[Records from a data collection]
%%

Lemma lc_committed_cases mon lc :
  inv lc -> idle lc -> exists lc', lc_committed mon lc = Some lc' /\ inv lc' /\ idle lc' /\ commit_result lc lc'.
Proof.
  intros Hinv Hid. unfold lc_committed. rewrite paranoia_entry by done. cbn [mbind option_bind].
  set (lc0 := set_paranoia lc true). change (to_be_changed lc0) with (to_be_changed lc).
  destruct (commit_all_spec mon (to_be_changed lc) lc0) as (I1 & I2 & I3 & I4 & I5 & I6 & I7 & I8); [done| |].
  { pose proof (iv_counts _ Hinv) as [_ C _]. rewrite <- C. revert Hinv. inv_same. }
  eexists. split; [reflexivity|]. set (lc1 := commit_all _ _ _) in *. split_and!; [by apply inv_paranoia|done|].
  split_and!; try done.
  - apply list_eq. intros j. change (elements (set_paranoia (set_pending lc1 0) false)) with (elements lc1).
    rewrite I8, list_lookup_fmap. change (elements lc0) with (elements lc).
    destruct (elements lc !! j) as [e|] eqn:He; [|done]. cbn. f_equal. case_decide as Hd; [done|].
    destruct (elem_state lc j e Hinv He) as (w & Hw & _ & Hs). unfold commit_elem. destruct e as [r a b]. simpl in *.
    destruct w; [| | |done]; destruct Hs as (_ & H1 & H2); congruence.
  - simpl. rewrite I6. simpl. unfold idle in Hid. destruct (flags lc). simpl in *. congruence.
Qed.

(** ** [lc_del] and [lc_set] *)

Lemma lc_del_cases lc i e :
  inv lc -> idle lc -> elements lc !! i = Some e -> refcnt e = 0 ->
  exists lc', lc_del lc i = Some lc' /\ inv lc' /\ idle lc' /\
    elements lc' = <[i := mk_element 0 LC_FREE LC_FREE]> (elements lc) /\ i ∈ free lc'.
Proof.
  intros Hinv Hid Hi Hr. unfold lc_del. rewrite paranoia_entry by done. cbn [mbind option_bind].
  set (lc0 := set_paranoia lc true). change (elements lc0) with (elements lc). rewrite Hi. cbn [mbind option_bind].
  rewrite Hr, Z.eqb_refl. cbn [negb]. cbv zeta. eexists. split; [reflexivity|].
  destruct (elem_state lc i e Hinv Hi) as (w & Hw & Hs).
  assert (w = L_lru \/ w = L_free) as Hwc by (destruct Hs as [_ Hs]; destruct w; auto; destruct Hs; lia).
  set (f := fun e => mk_element (refcnt e) LC_FREE LC_FREE).
  assert (elements (upd lc0 i f) = <[i := mk_element 0 LC_FREE LC_FREE]> (elements lc)) as Hup.
  { rewrite (upd_insert lc0 i e f Hi). unfold f. by rewrite Hr. }
  pose proof (iv_counts _ Hinv) as [C1 C2 C3].
  split_and!; [|done|exact Hup|simpl; apply elem_of_cons; by left].
  apply (inv_move lc _ i w L_free (mk_element 0 LC_FREE LC_FREE)); [done|done|exact Hup|by intros []|done| |done| | |].
  - apply (hash_relabel lc _ i (mk_element 0 LC_FREE LC_FREE) (iv_hash _ Hinv)); [by eapply lookup_lt_Some|exact Hup|done|done].
  - destruct Hwc as [-> | ->]; simpl; lia.
  - destruct Hwc as [-> | ->]; simpl; lia.
  - simpl. lia.
Qed.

%%

- _WHAT NEEDS TO BE DONE_: Copy the lines above exactly. Start with the line containing "destruct (elements lc", end with the line containing "intros Hinv Hid Hi", and include both.

- _EXERCISE SOLUTION_:
    destruct (elements lc !! j) as [e|] eqn:He; [|done]. cbn. f_equal. case_decide as Hd; [done|].
    destruct (elem_state lc j e Hinv He) as (w & Hw & _ & Hs). unfold commit_elem. destruct e as [r a b]. simpl in *.
    destruct w; [| | |done]; destruct Hs as (_ & H1 & H2); congruence.
  - simpl. rewrite I6. simpl. unfold idle in Hid. destruct (flags lc). simpl in *. congruence.
Qed.

(** ** [lc_del] and [lc_set] *)

Lemma lc_del_cases lc i e :
  inv lc -> idle lc -> elements lc !! i = Some e -> refcnt e = 0 ->
  exists lc', lc_del lc i = Some lc' /\ inv lc' /\ idle lc' /\
    elements lc' = <[i := mk_element 0 LC_FREE LC_FREE]> (elements lc) /\ i ∈ free lc'.
Proof.
  intros Hinv Hid Hi Hr. unfold lc_del. rewrite paranoia_entry by done. cbn [mbind option_bind].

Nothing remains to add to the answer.